Start of Dataset entries

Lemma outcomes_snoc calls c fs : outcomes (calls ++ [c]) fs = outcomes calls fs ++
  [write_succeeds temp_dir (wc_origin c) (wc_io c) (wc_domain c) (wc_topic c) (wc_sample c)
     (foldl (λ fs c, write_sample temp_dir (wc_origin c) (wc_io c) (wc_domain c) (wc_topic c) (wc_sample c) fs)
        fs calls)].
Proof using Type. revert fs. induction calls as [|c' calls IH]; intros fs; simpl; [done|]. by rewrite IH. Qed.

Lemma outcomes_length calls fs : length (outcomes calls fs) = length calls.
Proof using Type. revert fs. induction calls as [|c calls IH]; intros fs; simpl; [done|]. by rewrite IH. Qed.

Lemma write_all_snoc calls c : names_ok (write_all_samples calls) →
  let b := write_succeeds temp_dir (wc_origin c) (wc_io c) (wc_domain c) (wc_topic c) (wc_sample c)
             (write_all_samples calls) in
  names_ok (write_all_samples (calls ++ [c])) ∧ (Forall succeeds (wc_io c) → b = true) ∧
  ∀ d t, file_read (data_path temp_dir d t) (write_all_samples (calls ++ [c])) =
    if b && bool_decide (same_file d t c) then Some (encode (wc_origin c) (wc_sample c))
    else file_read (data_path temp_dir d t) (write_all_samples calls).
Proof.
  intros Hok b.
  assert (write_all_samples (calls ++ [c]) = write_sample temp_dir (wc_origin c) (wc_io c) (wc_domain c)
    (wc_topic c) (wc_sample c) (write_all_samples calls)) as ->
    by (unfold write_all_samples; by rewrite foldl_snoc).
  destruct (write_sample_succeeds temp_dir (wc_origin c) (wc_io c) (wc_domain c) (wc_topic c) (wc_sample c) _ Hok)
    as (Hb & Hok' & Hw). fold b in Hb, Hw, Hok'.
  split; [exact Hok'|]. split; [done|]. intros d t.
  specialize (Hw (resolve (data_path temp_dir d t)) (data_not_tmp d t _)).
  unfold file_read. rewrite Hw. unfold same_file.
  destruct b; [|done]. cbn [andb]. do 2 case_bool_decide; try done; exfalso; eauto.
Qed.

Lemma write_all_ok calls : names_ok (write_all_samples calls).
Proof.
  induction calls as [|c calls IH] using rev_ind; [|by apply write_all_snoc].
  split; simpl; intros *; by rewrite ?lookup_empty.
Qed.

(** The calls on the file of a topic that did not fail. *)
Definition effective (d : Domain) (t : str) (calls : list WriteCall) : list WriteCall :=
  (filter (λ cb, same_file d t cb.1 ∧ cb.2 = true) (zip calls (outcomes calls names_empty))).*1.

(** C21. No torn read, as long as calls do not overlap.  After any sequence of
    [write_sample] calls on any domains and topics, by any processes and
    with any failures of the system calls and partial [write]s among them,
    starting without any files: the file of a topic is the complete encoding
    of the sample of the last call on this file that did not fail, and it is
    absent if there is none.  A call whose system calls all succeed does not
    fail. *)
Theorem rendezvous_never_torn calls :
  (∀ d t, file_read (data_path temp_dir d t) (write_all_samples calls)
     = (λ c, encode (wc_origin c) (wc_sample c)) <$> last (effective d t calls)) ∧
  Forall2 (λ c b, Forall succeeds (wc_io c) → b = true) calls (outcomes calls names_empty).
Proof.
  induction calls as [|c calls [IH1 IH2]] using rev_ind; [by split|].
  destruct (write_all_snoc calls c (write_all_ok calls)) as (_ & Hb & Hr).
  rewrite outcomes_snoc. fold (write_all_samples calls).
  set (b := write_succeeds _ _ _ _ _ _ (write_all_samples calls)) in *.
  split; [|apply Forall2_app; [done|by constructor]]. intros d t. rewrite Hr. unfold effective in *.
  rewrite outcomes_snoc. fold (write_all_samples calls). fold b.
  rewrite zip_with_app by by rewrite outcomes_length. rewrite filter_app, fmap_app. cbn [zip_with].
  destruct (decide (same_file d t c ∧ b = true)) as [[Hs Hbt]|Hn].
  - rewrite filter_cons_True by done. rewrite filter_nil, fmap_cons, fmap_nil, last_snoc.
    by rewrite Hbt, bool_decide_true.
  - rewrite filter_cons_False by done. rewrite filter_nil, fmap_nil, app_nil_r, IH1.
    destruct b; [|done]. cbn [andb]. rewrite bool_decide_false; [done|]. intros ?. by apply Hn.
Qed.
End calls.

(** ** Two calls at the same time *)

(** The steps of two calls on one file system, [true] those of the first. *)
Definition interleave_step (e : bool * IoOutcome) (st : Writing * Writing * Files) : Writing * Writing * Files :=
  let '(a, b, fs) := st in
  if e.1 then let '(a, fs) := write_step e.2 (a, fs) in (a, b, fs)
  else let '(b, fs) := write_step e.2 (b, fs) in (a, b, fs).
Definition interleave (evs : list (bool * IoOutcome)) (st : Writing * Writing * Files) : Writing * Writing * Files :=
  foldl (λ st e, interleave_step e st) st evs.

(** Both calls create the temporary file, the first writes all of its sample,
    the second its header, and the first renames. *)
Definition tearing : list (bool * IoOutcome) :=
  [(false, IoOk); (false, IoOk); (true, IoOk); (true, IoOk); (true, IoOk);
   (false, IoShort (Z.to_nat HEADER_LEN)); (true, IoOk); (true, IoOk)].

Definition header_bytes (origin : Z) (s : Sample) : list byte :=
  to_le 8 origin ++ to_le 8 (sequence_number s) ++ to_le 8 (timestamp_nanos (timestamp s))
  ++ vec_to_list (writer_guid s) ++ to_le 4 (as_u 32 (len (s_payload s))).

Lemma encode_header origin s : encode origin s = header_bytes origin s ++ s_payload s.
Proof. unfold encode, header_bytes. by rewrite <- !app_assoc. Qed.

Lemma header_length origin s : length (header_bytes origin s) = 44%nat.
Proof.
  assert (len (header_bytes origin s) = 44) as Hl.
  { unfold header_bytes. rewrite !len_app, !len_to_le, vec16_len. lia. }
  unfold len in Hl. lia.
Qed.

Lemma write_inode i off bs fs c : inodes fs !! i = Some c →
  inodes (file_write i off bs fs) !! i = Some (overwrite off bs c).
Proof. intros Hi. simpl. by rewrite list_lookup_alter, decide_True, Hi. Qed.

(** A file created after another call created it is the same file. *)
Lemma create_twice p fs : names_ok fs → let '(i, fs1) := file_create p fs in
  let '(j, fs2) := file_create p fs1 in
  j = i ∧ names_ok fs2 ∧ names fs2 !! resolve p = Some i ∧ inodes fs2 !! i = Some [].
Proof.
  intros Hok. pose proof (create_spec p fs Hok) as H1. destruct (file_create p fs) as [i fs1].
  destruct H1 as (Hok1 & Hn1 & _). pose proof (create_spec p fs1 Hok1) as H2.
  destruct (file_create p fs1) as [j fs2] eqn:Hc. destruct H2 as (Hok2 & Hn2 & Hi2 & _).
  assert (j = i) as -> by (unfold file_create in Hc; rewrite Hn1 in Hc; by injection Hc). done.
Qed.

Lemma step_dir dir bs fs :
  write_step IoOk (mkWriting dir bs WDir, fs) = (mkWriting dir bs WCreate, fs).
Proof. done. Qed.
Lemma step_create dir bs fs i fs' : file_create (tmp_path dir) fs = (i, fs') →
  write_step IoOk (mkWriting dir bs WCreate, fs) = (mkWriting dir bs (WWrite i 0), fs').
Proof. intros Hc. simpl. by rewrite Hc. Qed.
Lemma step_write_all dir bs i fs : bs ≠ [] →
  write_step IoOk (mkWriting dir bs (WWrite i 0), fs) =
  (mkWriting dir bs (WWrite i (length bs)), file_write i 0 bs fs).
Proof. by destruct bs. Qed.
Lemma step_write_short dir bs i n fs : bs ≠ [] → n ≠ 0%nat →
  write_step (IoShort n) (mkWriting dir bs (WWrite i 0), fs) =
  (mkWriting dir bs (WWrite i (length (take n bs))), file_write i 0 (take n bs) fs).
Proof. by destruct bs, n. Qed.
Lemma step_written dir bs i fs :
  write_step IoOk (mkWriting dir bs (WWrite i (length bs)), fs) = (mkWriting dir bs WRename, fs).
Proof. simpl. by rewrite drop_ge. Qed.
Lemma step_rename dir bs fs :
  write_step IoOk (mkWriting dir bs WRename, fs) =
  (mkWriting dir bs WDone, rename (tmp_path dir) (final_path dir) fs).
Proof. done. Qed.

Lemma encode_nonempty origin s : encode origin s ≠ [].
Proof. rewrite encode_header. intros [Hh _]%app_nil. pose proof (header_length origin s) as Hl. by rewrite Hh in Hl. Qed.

End of Dataset entries

Exercise aim:
Print, exactly as written, the first line of the records above and each line after it until the line with "fs calls)].", which is printed too.

Output for this task:
Lemma outcomes_snoc calls c fs : outcomes (calls ++ [c]) fs = outcomes calls fs ++
  [write_succeeds temp_dir (wc_origin c) (wc_io c) (wc_domain c) (wc_topic c) (wc_sample c)
     (foldl (λ fs c, write_sample temp_dir (wc_origin c) (wc_io c) (wc_domain c) (wc_topic c) (wc_sample c) fs)
        fs calls)].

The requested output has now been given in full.